Santé: comment la dégradation écologique à l’est de la RDC a favorisé l’épidémie de la variole du singe

Gérald Papy
Gérald Papy Rédacteur en chef adjoint

Face à l’explosion de la maladie, des mesures d’urgence s’imposent. Mais il faut surtout renforcer les systèmes de santé et la viabilité sociale, estime l’infectiologue Camille Besombes.

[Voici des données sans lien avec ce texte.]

(** X17: once a glyph is flattened, propagating anchors to it appends to
    that glyph only: every other glyph is, after [filter] of the
    propagator, as [filter] of the flattener left it. *)
Theorem propagate_after_flatten_is_local set_order fuel fuel' fctx key fctx' b p pctx' b' :
  filter fuel fctx key = Ok (fctx', b) →
  PropagateAnchorsFilter.filter set_order fuel'
    (PropagateAnchorsFilter.mkContext (glyphSet fctx') p) key = Ok (pctx', b') →
  ∀ k, k ≠ key → PropagateAnchorsFilter.glyphSet pctx' !! k = glyphSet fctx' !! k.
Proof.
  intros Hflat Hprop k Hk.
  destruct (glyphSet fctx !! key) as [g|] eqn:Hg.
  2:{ unfold filter in Hflat. by rewrite Hg in Hflat. }
  destruct (filter_Ok _ _ _ _ _ _ Hg Hflat) as (rs & Hrs & Hgs & _).
  set (g' := mkGlyph (name g) (as_components (concat rs)) (anchors g)) in *.
  assert (glyphSet fctx' !! key = Some g') as Hg' by (rewrite Hgs; apply lookup_insert_eq).
  assert (∀ c, c ∈ components g' → is_leaf (glyphSet fctx') (baseGlyph c)) as Hleaves.
  { intros c' Hc'. simpl in Hc'. apply list_elem_of_fmap in Hc' as (t & -> & Ht). simpl.
    apply elem_of_concat in Ht as (r & Ht & Hr).
    apply list_elem_of_lookup in Hr as [i Hi].
    destruct (Forall2_lookup_r _ _ _ _ _ Hrs Hi) as (c & Hci & Hc).
    apply _flattenComponent_leaves in Hc as [_ Hl].
    rewrite Forall_forall in Hl. destruct (Hl t Ht) as (l & Hlk & Hnil).
    exists l. split; [|done]. rewrite Hgs, lookup_insert_ne; [done|].
    intros Heq. rewrite <- Heq, Hg in Hlk. injection Hlk as <-.
    apply list_elem_of_lookup_2 in Hci. rewrite Hnil in Hci. by apply elem_of_nil in Hci. }
  destruct (propagate_filter_Ok set_order fuel'
              (PropagateAnchorsFilter.mkContext (glyphSet fctx') p) key pctx' b' g' Hg' Hprop)
    as [(_ & -> & _)|(_ & _ & Hcall)]; [done|]. simpl in Hcall.
  destruct (proj1 (propagates_reach_both set_order) _ _ _ _ _ Hcall k) as [Hr|Heq];
    [|done].
  destruct (rtc_inv _ _ Hr) as [->|(m & (g2 & c & Hg2 & Hc & <-) & Hrest)]; [done|].
  rewrite Hg' in Hg2. injection Hg2 as <-.
  pose proof (Hleaves c Hc) as Hleaf.
  apply (leaf_reach _ _ _ Hleaf) in Hrest as ->.
  destruct Hleaf as (l & Hl & Hnil). rewrite Hl.
  by eapply (proj1 (propagates_leaves_both set_order)).
Qed.

(** [filter] of the flattener, run forward on a glyph set that differs
    from the one of a run that returned by appended anchors only. *)
Lemma filter_extends fuel ctx key ctx1 b gs' :
  filter fuel ctx key = Ok (ctx1, b) → extends (glyphSet ctx) gs' →
  ∃ ctx1', filter fuel (mkContext gs' (modified ctx)) key = Ok (ctx1', b)
           ∧ modified ctx1' = modified ctx1
           ∧ ∀ k, (components <$> glyphSet ctx1' !! k) = (components <$> glyphSet ctx1 !! k).
Proof.
  intros Hrun Hext.
  destruct (glyphSet ctx !! key) as [g|] eqn:Hg.
  2:{ unfold filter in Hrun. by rewrite Hg in Hrun. }
  destruct (extends_lookup _ _ _ _ Hext Hg) as (g' & Hg' & Hn & Hcs & Ha).
  destruct (filter_Ok _ _ _ _ _ _ Hg Hrun) as (rs & Hrs & Hgs & Hb & Hmod).
  assert (Forall2 (λ c r, r ≠ [] ∧ ∀ g2, _flattenComponent fuel (<[key:=g2]> gs') c = Ok r)
            (components g') rs) as Hrs'.
  { rewrite Hcs. apply Forall2_same_length_lookup. split; [by eapply Forall2_length|].
    intros i c r Hi Hri.
    pose proof (Forall2_lookup_lr _ _ _ _ _ _ Hrs Hi Hri) as Hr. simpl in Hr.
    split; [by apply _flattenComponent_leaves in Hr as [? _]|]. intros g2.
    assert (_flattenComponent fuel gs' c = Ok r) as Hr'
      by (by rewrite (flatten_extends _ _ _ _ Hext)).
    rewrite flatten_indep; [done|]. intros Hback.
    eapply (flatten_Ok_acyclic _ _ _ _ key Hr'); [done|].
    eapply tc_rtc_r; [|exact Hback]. apply tc_once. exists g', c.
    split_and!; [done| |done]. rewrite Hcs. by eapply list_elem_of_lookup_2. }
  pose proof (filter_run fuel (mkContext gs' (modified ctx)) key g' rs Hg' Hrs') as Hrun'.
  simpl in Hrun'. rewrite Hcs, <- Hb, Hn in Hrun'.
  eexists. split; [exact Hrun'|]. simpl. split_and!.
  - by rewrite Hmod.
  - intros k. rewrite Hgs. destruct (decide (k = key)) as [->|Hne].
    + by rewrite !lookup_insert_eq.
    + rewrite !lookup_insert_ne by done. specialize (Hext k).
      destruct Hext as [g1 g1' (_ & Hcs1 & _)|]; [|done]. simpl. by rewrite Hcs1.
Qed.

(** X18: the flattener does not read anchors.  Run on the glyph set that
    [filter] of the propagator returned, [filter] of the flattener returns
    when it returned on the glyph set before the propagation, with the
    same value, the same set of modified names and the same component
    list for every glyph. *)
Theorem flatten_after_propagate_same set_order fuel fuel' pctx key0 pctx' b0 m key fctx b :
  PropagateAnchorsFilter.filter set_order fuel' pctx key0 = Ok (pctx', b0) →
  filter fuel (mkContext (PropagateAnchorsFilter.glyphSet pctx) m) key = Ok (fctx, b) →
  ∃ fctx', filter fuel (mkContext (PropagateAnchorsFilter.glyphSet pctx') m) key
           = Ok (fctx', b)
           ∧ modified fctx' = modified fctx
           ∧ ∀ k, (components <$> glyphSet fctx' !! k) = (components <$> glyphSet fctx !! k).
Proof.
  intros Hprop Hflat.
  assert (extends (PropagateAnchorsFilter.glyphSet pctx)
                  (PropagateAnchorsFilter.glyphSet pctx')) as Hext.
  { destruct (PropagateAnchorsFilter.glyphSet pctx !! key0) as [g0|] eqn:Hg0.
    2:{ unfold PropagateAnchorsFilter.filter in Hprop. by rewrite Hg0 in Hprop. }
    destruct (propagate_filter_Ok _ _ _ _ _ _ _ Hg0 Hprop)
      as [(_ & -> & _)|(_ & _ & Hcall)]; [apply extends_refl|].
    by destruct (propagates_frame _ _ _ _ _ _ Hcall) as (? & _). }
  destruct (filter_extends _ _ _ _ _ _ Hflat Hext) as (fctx' & Hrun & Hmod & Hcs).
  by exists fctx'.
Qed.

(** * The further properties at work on the sample fonts *)

Lemma flatten_tuples_are_paths_witness :
  ("C", transform scale2 translate10) ∈ [("C", transform scale2 translate10)]
  ↔ flat_path chain_font (mkComponent "B" translate10) "C" (transform scale2 translate10).
Proof.
  apply (flatten_tuples_are_paths 1 chain_font (mkComponent "B" translate10)).
  vm_compute. reflexivity.
Defined.

Lemma flatten_leaves_only_leaf_components_witness :
  ∃ ctx',
    filter 2 chain_ctx "A" = Ok (ctx', true)
    ∧ ∃ g', glyphSet ctx' !! "A" = Some g'
            ∧ ∀ c, c ∈ components g' → is_leaf (glyphSet ctx') (baseGlyph c).
Proof.
  eexists. split; [vm_compute; reflexivity|].
  apply (flatten_leaves_only_leaf_components 2 chain_ctx "A" _ true).
  vm_compute. reflexivity.
Defined.

Lemma flatten_flag_tells_change_witness :
  ∃ ctx',
    filter 2 chain_ctx "A" = Ok (ctx', true)
    ∧ ∃ g', glyphSet ctx' !! "A" = Some g' ∧ components g' ≠ components chain_A.
Proof.
  eexists. split; [vm_compute; reflexivity|].
  apply (flatten_flag_tells_change 2 chain_ctx "A" chain_A _ true).
  - reflexivity.
  - vm_compute. reflexivity.
  - reflexivity.
Defined.

Lemma flatten_raises_only_missing_glyph_witness :
  ∃ n, KeyError "missing" = KeyError n ∧ dangling_font !! n = None
       ∧ rtc (refs dangling_font) "A" n.
Proof.
  apply (flatten_raises_only_missing_glyph 1 (mkContext dangling_font ∅) "A").
  vm_compute. reflexivity.
Defined.

Lemma flatten_cycle_never_returns_witness :
  filter 9 (mkContext cyclic_font ∅) "A" ≠ Ok (mkContext cyclic_font ∅, true).
Proof.
  apply (flatten_cycle_never_returns 9 (mkContext cyclic_font ∅) "A" "B").
  - apply rtc_once. exists (mkGlyph "A" [mkComponent "B" Identity] []), (mkComponent "B" Identity).
    split_and!; [reflexivity | apply list_elem_of_here | reflexivity].
  - eapply tc_l; [|apply tc_once].
    + exists (mkGlyph "B" [mkComponent "A" (moved 5 0)] [mkAnchor "top" 1 2]),
             (mkComponent "A" (moved 5 0)).
      split_and!; [reflexivity | apply list_elem_of_here | reflexivity].
    + exists (mkGlyph "A" [mkComponent "B" Identity] []), (mkComponent "B" Identity).
      split_and!; [reflexivity | apply list_elem_of_here | reflexivity].
Defined.

Lemma flatten_calls_commute_witness :
  ∃ ctxA ctxB,
    filter 2 chain_ctx "A" = Ok (ctxA, true)
    ∧ filter 2 chain_ctx "B" = Ok (ctxB, false)
    ∧ ∃ ctx2, filter 2 ctxB "A" = Ok (ctx2, true) ∧ filter 2 ctxA "B" = Ok (ctx2, false).
Proof.
  eexists _, _. split; [vm_compute; reflexivity|]. split; [vm_compute; reflexivity|].
  apply (flatten_calls_commute 2 chain_ctx "A" "B").
  - discriminate.
  - vm_compute. reflexivity.
  - vm_compute. reflexivity.
Defined.

Lemma propagate_ends_on_any_graph_witness :
  (∃ ctx' b, PropagateAnchorsFilter.filter elements 2 (pctx cyclic_font ∅) "A" = Ok (ctx', b))
  ∨ (∃ n, PropagateAnchorsFilter.filter elements 2 (pctx cyclic_font ∅) "A"
          = Raise (KeyError n)
          ∧ cyclic_font !! n = None ∧ rtc (refs cyclic_font) "A" n).
Proof.
  apply (propagate_ends_on_any_graph elements 2 (pctx cyclic_font ∅) "A").
  vm_compute. lia.
Defined.

Lemma propagate_leaves_untouched_witness :
  ∃ ctx',
    PropagateAnchorsFilter.filter elements 1 (pctx mark_font ∅) "Y" = Ok (ctx', true)
    ∧ PropagateAnchorsFilter.glyphSet ctx' !! "X" = Some (leaf "X" [mkAnchor "top" 100 500]).
Proof.
  eexists. split; [vm_compute; reflexivity|].
  apply (propagate_leaves_untouched elements 1 (pctx mark_font ∅) "Y" _ true).
  - vm_compute. reflexivity.
  - reflexivity.
  - reflexivity.
Defined.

Un cas de mpox-variole du singe survient en Suède, et voilà que resurgit le spectre d’une épidémie mortelle mondiale. Il n’y a pourtant pas lieu de paniquer. L’Europe est armée pour y répondre. C’est en Afrique centrale, où a surgi le virus dans sa version clade 1 avec transmission interhumaine, que l’urgence est de mise. L’Organisation mondiale de la santé (OMS) l’a bien compris et a déclenché, le 14 août, une «Urgence de santé publique de portée internationale» (Usppi). Depuis le début de l’année, 17.000 cas ont été enregistrés en République démocratique du Congo (RDC), qui ont occasionné au moins 570 décès.Avec comme premier symptôme une éruption cutanée, la maladie peut provoquer des fièvres, des maux de tête et de dos, des douleurs musculaires, un manque d’énergie… Chez les personnes plus vulnérables, elle peut causer des complications allant jusqu’à entraîner la mort. Quels sont les causes et les enjeux de cette explosion de mpox? Eléments de réponse avec Camille Besombes, médecin infectiologue et épidémiologiste, chercheuse postdoctorante au medialab de Sciences Po Paris.

La situation est-elle plus inquiétante qu’en 2022, lorsque la première Urgence de santé publique de portée internationale a été décrétée par l’OMS?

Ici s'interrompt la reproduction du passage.